* Work to complete: Only lines holding the string "Hset" are wanted; copy each one from the material.

[[ Task data, beginning ]]

(* ===== verification/UdpTracker.v ===== *)
(** * The UDP tracker client

    [src/udp_tracker_client.cpp], [src/udp_socket.cpp] and [src/random.cpp]: a UDP
    tracker is sent a connect request and, when it answers, an announce request; its
    answer lists peers.  The client has a reactor of its own, with itself as the only
    client. *)

From S2P Require Import Prelude Random ByteBuffer Messages MsgFactory Sockets Net NetReactor Storage.

(** The system calls for datagrams; [getaddrinfo] returns its error ([None]) or the
    addresses in order, [None] for those that are not IPv4; [sys_random_device] is a
    number of [std::random_device]. *)
Class UdpOS {Os : OS} := {
  sys_udp_socket : os -> Z * os;
  sys_sendto : Z -> bytes -> sockaddr -> os -> Z * os;
  sys_recvfrom : Z -> Z -> os -> option (bytes * sockaddr) * os;
  sys_random_device : os -> Z * os;
  sys_getaddrinfo : bytes -> os -> option (list (option sockaddr)) * os;
}.

#[export] Instance udp_random_device `{UdpOS} : RandomDevice os := sys_random_device.

(** ** Strings *)

(** [std::stoi] *)
Definition stoi (s : bytes) : result Z :=
  match signed_digits s with
  | ([], _) => Fault InvalidArgument
  | (_, n) => if (- 2 ^ 31 <=? n) && (n <? 2 ^ 31) then Ok n else Fault OutOfRange
  end.

(** [std::string::substr] with a position inside the string. *)
Definition substr (s : bytes) (pos count : nat) : bytes := take count (drop pos s).

Section UdpTracker.
Context {BB : ByteBuffer} {PE : PastEnd} {Os : OS} {Udp : UdpOS}.

(** [src/udp_socket.cpp:12-21] udp_socket::udp_socket *)
Definition udp_socket_create (s : os) : result (Z * os) :=
  let '(fd, s) := sys_udp_socket s in
  if fd =? -1 then Fault RuntimeError else Ok (fd, s).

(** [src/udp_socket.cpp:31-40] udp_socket::sendto *)
Definition udp_socket_sendto (fd : Z) (buffer : buf) (ep : sockaddr) (s : os) : Z * buf * os :=
  let '(res, s) := sys_sendto fd (bb_readable buffer) ep s in
  (res, if 0 <? res then bb_inc_read buffer res else buffer, s).

(** [src/udp_socket.cpp:42-52] udp_socket::recvfrom
    The sender's address is not used by the caller. *)
Definition udp_socket_recvfrom (fd : Z) (buffer : buf) (s : os) : Z * buf * os :=
  let '(res, s) := sys_recvfrom fd (bb_write_available buffer) s in
  match res with
  | None => (-1, buffer, s)
  | Some (l, _) =>
      let n := Z.of_nat (length l) in
      (n, if 0 <? n then bb_fill buffer l else buffer, s)
  end.

(** [src/udp_socket.cpp:54-58] udp_socket::close *)
Definition udp_socket_close (fd : Z) (s : os) : Z * os := (-1, sys_close fd s).

(** [src/udp_socket.cpp:23-29] udp_socket::~udp_socket *)
Definition udp_socket_destroy (fd : Z) (s : os) : os :=
  if negb (fd =? -1) then (udp_socket_close fd s).2 else s.

(** [include/udp_tracker_client.hpp:29-46] udp_tracker_client
    With the event mask of its base class and the operating system. *)
Record udp_tracker_client := mk_udp_tracker_client {
  ut_buffer_ : buf;
  current_tracker_ep_ : sockaddr;
  ut_reactor_ : net_reactor;
  received_peers_ : list peer_info;
  ut_socket_ : Z;
  current_transaction_id_ : Z;
  ut_events_ : Z;
  ut_os_ : os;
}.

(** The parameters of the constructor that never change. *)
Variable ti : torrent_info.
Variable local_peer_id : bytes.
Variable local_port : Z.
Implicit Types u : udp_tracker_client.

Definition ut_set_buffer (b : buf) u :=
  mk_udp_tracker_client b (current_tracker_ep_ u) (ut_reactor_ u) (received_peers_ u) (ut_socket_ u)
    (current_transaction_id_ u) (ut_events_ u) (ut_os_ u).
Definition ut_set_ep (ep : sockaddr) u :=
  mk_udp_tracker_client (ut_buffer_ u) ep (ut_reactor_ u) (received_peers_ u) (ut_socket_ u)
    (current_transaction_id_ u) (ut_events_ u) (ut_os_ u).
Definition ut_set_reactor (r : net_reactor) u :=
  mk_udp_tracker_client (ut_buffer_ u) (current_tracker_ep_ u) r (received_peers_ u) (ut_socket_ u)
    (current_transaction_id_ u) (ut_events_ u) (ut_os_ u).
Definition ut_set_peers (l : list peer_info) u :=
  mk_udp_tracker_client (ut_buffer_ u) (current_tracker_ep_ u) (ut_reactor_ u) l (ut_socket_ u)
    (current_transaction_id_ u) (ut_events_ u) (ut_os_ u).
Definition ut_set_transaction (t : Z) u :=
  mk_udp_tracker_client (ut_buffer_ u) (current_tracker_ep_ u) (ut_reactor_ u) (received_peers_ u) (ut_socket_ u)
    t (ut_events_ u) (ut_os_ u).
Definition ut_set_events (e : Z) u :=
  mk_udp_tracker_client (ut_buffer_ u) (current_tracker_ep_ u) (ut_reactor_ u) (received_peers_ u) (ut_socket_ u)
    (current_transaction_id_ u) e (ut_os_ u).
Definition ut_set_os (s : os) u :=
  mk_udp_tracker_client (ut_buffer_ u) (current_tracker_ep_ u) (ut_reactor_ u) (received_peers_ u) (ut_socket_ u)
    (current_transaction_id_ u) (ut_events_ u) s.

#[export] Instance udp_reactor_world : ReactorWorld udp_tracker_client := {|
  rw_reactor := ut_reactor_;
  rw_set_reactor := ut_set_reactor;
  rw_os := ut_os_;
  rw_set_os := ut_set_os;
  rw_fd _ u := ut_socket_ u;
  rw_get_events _ u := ut_events_ u;
  rw_set_events _ e u := ut_set_events e u;
|}.

#[export] Instance udp_reactor_world_laws : ReactorWorldLaws udp_tracker_client udp_reactor_world.
Proof. by split. Qed.

(** [src/udp_tracker_client.cpp:82-85] udp_tracker_client::read
    The peer has this address, compared as text, and port. *)
Definition same_endpoint (peer_ip : bytes) (peer_port : Z) (p : peer_info) : bool :=
  bool_decide (saddr_to_str (sin_addr (endpoint_ p)) = peer_ip) && (sin_port (endpoint_ p) =? peer_port).

(** [src/udp_tracker_client.cpp:82-90] udp_tracker_client::read *)
Definition add_peer (id peer_ip : bytes) (port : Z) (peers : list peer_info) : result (list peer_info) :=
  if existsb (same_endpoint peer_ip port) peers then Ok peers
  else p ← peer_info_create id peer_ip port; Ok (peers ++ [p]).

(** [src/udp_tracker_client.cpp:74-91] udp_tracker_client::read
    Every turn takes six bytes from the buffer. *)
Fixpoint peers_loop (fuel : nat) (b : buf) (peers : list peer_info) : result (buf * list peer_info) :=
  if 6 <=? bb_available b then
    match fuel with
    | O => Fault OutOfFuel
    | S fuel' =>
        let '(ipaddr, b) := bb_read_32 b in
        let '(port, b) := bb_read_16 b in
        peers ← add_peer [] (saddr_to_str ipaddr) port peers;
        peers_loop fuel' b peers
    end
  else Ok (b, peers).

(** [src/udp_tracker_client.cpp:53-66] udp_tracker_client::read
    The answer to the connect request. *)
Definition on_connect_response (b : buf) u : udp_tracker_client :=
  let '(connection_id, b) := bb_read_64 b in
  let '(key, s) := rnd_uint32 (ut_os_ u) in
  let '(transaction_id, s) := rnd_transaction_id s in
  let u := ut_set_transaction transaction_id (ut_set_os s u) in
  let b := msg_factory_announce (bb_reset b) connection_id transaction_id (to_hex (ti_info_hash ti))
             local_peer_id (ti_total_size ti) key local_port in
  let '(_, b, s) := udp_socket_sendto (ut_socket_ u) b (current_tracker_ep_ u) (ut_os_ u) in
  ut_set_os s (ut_set_buffer b u).

(** [src/udp_tracker_client.cpp:67-92] udp_tracker_client::read
    The answer to the announce request. *)
Definition on_announce_response (b : buf) u : result udp_tracker_client :=
  let b := (bb_read_32 b).2 in
  let b := (bb_read_32 b).2 in
  let b := (bb_read_32 b).2 in
  '(b, peers) ← peers_loop (length (bb_readable b)) b (received_peers_ u);
  Ok (ut_set_peers peers (ut_set_buffer b u)).

(** [src/udp_tracker_client.cpp:41-98] udp_tracker_client::read *)
Definition udp_tracker_client_read u : result udp_tracker_client :=
  let '(res, b, s) := udp_socket_recvfrom (ut_socket_ u) (bb_reset (ut_buffer_ u)) (ut_os_ u) in
  let u := ut_set_os s (ut_set_buffer b u) in
  if 0 <? res then
    let '(action, b) := bb_read_32 b in
    let '(transaction_id, b) := bb_read_32 b in
    let u := ut_set_buffer b u in
    if (transaction_id =? current_transaction_id_ u) && (action =? 0) then Ok (on_connect_response b u)
    else if (transaction_id =? current_transaction_id_ u) && (action =? 1) then on_announce_response b u
    else Ok u
  else Ok u.

(** [src/udp_tracker_client.cpp:100-102] udp_tracker_client::write *)
Definition udp_tracker_client_write u : result udp_tracker_client := Ok u.

#[export] Instance udp_reactor_client : inet_reactor_client udp_tracker_client := {|
  irc_read _ := udp_tracker_client_read;
  irc_write _ := udp_tracker_client_write;
|}.

(** [src/udp_tracker_client.cpp:153] udp_tracker_client::announce
    [while(reactor_.poll() > 0);] *)
Fixpoint poll_loop (fuel : nat) u : result udp_tracker_client :=
  match fuel with
  | O => Fault OutOfFuel
  | S fuel' =>
      '(n, u) ← net_reactor_poll u;
      if 0 <? (n : Z) then poll_loop fuel' u else Ok u
  end.

(** [src/udp_tracker_client.cpp:139-160] udp_tracker_client::announce
    The connect request to every IPv4 address. *)
Fixpoint connect_all (fuel : nat) (peer_port : bytes) (addrs : list (option sockaddr)) u : result udp_tracker_client :=
  match addrs with
  | [] => Ok u
  | None :: addrs' => connect_all fuel peer_port addrs' u
  | Some a :: addrs' =>
      port ← stoi peer_port;
      let u := ut_set_ep (mk_sockaddr (sin_addr a) (u16 port)) u in
      let '(tid, s) := rnd_transaction_id (ut_os_ u) in
      let u := ut_set_transaction tid (ut_set_os s u) in
      let b := msg_factory_connect (bb_reset (ut_buffer_ u)) tid in
      let '(res, b, s) := udp_socket_sendto (ut_socket_ u) b (current_tracker_ep_ u) (ut_os_ u) in
      let u := ut_set_os s (ut_set_buffer b u) in
      u ← (if 0 <? res then poll_loop fuel u else Ok u);
      connect_all fuel peer_port addrs' u
  end.

(** [src/udp_tracker_client.cpp:104-117] udp_tracker_client::announce
    The host name and the port in the URL of a tracker. *)
Definition parse_udp_url (url : bytes) : option (bytes * bytes) :=
  match find_str (bytes_of_string "udp://") url with
  | None => None
  | Some it =>
      let rest := drop (it + 6) url in
      match find_str [58] rest, find_str [47] rest with
      | Some peername_delim, Some port_delim =>
          let count := u64 (Z.of_nat port_delim - Z.of_nat peername_delim - 1) in
          Some (substr rest 0 peername_delim,
                substr rest (peername_delim + 1) (Z.to_nat (Z.min count (Z.of_nat (length rest)))))
      | _, _ => None
      end
  end.

(** [src/udp_tracker_client.cpp:104-166] udp_tracker_client::announce *)
Definition udp_tracker_client_announce (fuel : nat) (url : bytes) u : result (bool * udp_tracker_client) :=
  let has_peers u := negb (bool_decide (received_peers_ u = [])) in
  match parse_udp_url url with
  | None => Ok (has_peers u, u)
  | Some (peername, peer_port) =>
      let '(addrs, s) := sys_getaddrinfo peername (ut_os_ u) in
      let u := ut_set_os s u in
      match addrs with
      | None => Ok (false, u)
      | Some addrs => u ← connect_all fuel peer_port addrs u; Ok (has_peers u, u)
      end
  end.

(** [src/udp_tracker_client.cpp:16-34] udp_tracker_client::udp_tracker_client
    [efd] is the descriptor of its reactor. *)
Definition udp_tracker_client_create (efd : Z) (peers : list peer_info) (s : os) : result udp_tracker_client :=
  '(fd, s) ← udp_socket_create s;
  let u := mk_udp_tracker_client (bb_sized 2048) (mk_sockaddr 0 0) (net_reactor_create efd 200) peers fd 0 0 s in
  Ok (net_reactor_reg 0 EPOLLIN u).2.

(** [src/udp_tracker_client.cpp:36-39] udp_tracker_client::~udp_tracker_client *)
Definition udp_tracker_client_destroy u : os :=
  let u := (net_reactor_unreg 0 0 u).2 in udp_socket_destroy (ut_socket_ u) (ut_os_ u).
End UdpTracker.

(** ** The peers of an announce response *)

Definition endpoint_ok (e : sockaddr) : Prop := 0 <= sin_addr e < 2 ^ 32 /\ 0 <= sin_port e < 2 ^ 16.

(** Six bytes: the address and the port. *)
Definition peer_entry (e : sockaddr) : bytes := be 4 (sin_addr e) ++ be 2 (sin_port e).
(** A single signature by a key other than the account's makes
    [checkJWS] panic on [err.Error()]: [err] is nil there. *)
Lemma checkJWS_improper_key_panics (W : World) (challenge : Challenge)
    (accountKey : JsonWebKey) (body : string) (parsedJws : JsonWebSignature)
    (key : option JsonWebKey) :
  jose_ParseSigned W body = inl parsedJws →
  Signatures parsedJws = [key] →
  core_KeyDigestEquals W key accountKey = false →
  checkJWS W challenge accountKey body =
    ([], Panicked "invalid memory address or nil pointer dereference").
Proof.
  intros Hparse Hsig Hdigest. unfold checkJWS. rewrite Hparse, Hsig, Hdigest. simpl.
  destruct (decide (1 < 1)%nat) as [Hlt|_]; [lia | done].
Qed.

(** ** CAA: a record set that restricts nothing *)

Lemma CheckCAARecords_unrestrictive (W : World) (va : ValidationAuthorityImpl)
    (identifier : AcmeIdentifier) (t : list Event) (caaSet : CAASet) :
  getCAASet W va (strings_ToLower W (id_Value identifier)) =
    (t, Returned (Some caaSet, None)) →
  criticalUnknown caaSet = false →
  Issue caaSet = [] → Issuewild caaSet = [] →
  outcome (CheckCAARecords W va identifier) = Returned (false, false, None).
Proof.
  intros Hset Hcrit Hissue Hwild. unfold CheckCAARecords.
  rewrite (bind_returned _ _ _ _ Hset). simpl. rewrite Hcrit, Hissue, Hwild. simpl.
  destruct (decide (0 < 0 ∨ 0 < 0)%nat) as [[?|?]|_]; [lia.. | done].
Qed.

(** ** The claims that the code does not keep *)

(** C1: a failure of [validateSimpleHTTP] that does not surface on the
    challenge.  The server answers 200 with a body that is not a JWS: the
    validator returns an error and a challenge that is [invalid] but
    carries no problem. *)
Theorem C1_simpleHTTP_failure_without_problem :
  ∃ c e,
    outcome (validateSimpleHTTP Scenario.world_not_jws Scenario.va_quiet Scenario.d_example
               (Scenario.simpleHTTP (Some true)) Scenario.accountKey) = Returned (c, Some e) ∧
    failed (c, Some e) ∧
    Status c = StatusInvalid ∧ Error c = None ∧ ¬ surfaces_failure c.
Proof.
  eexists _, _. split; [vm_compute; reflexivity | ].
  split; [by left | ]. split; [reflexivity | ]. split; [reflexivity | ].
  intros (_ & t & Ht & _). discriminate.
Qed.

[[ Task data, end ]]

* Output:
  intros Hset Hcrit Hissue Hwild. unfold CheckCAARecords.
  rewrite (bind_returned _ _ _ _ Hset). simpl. rewrite Hcrit, Hissue, Hwild. simpl.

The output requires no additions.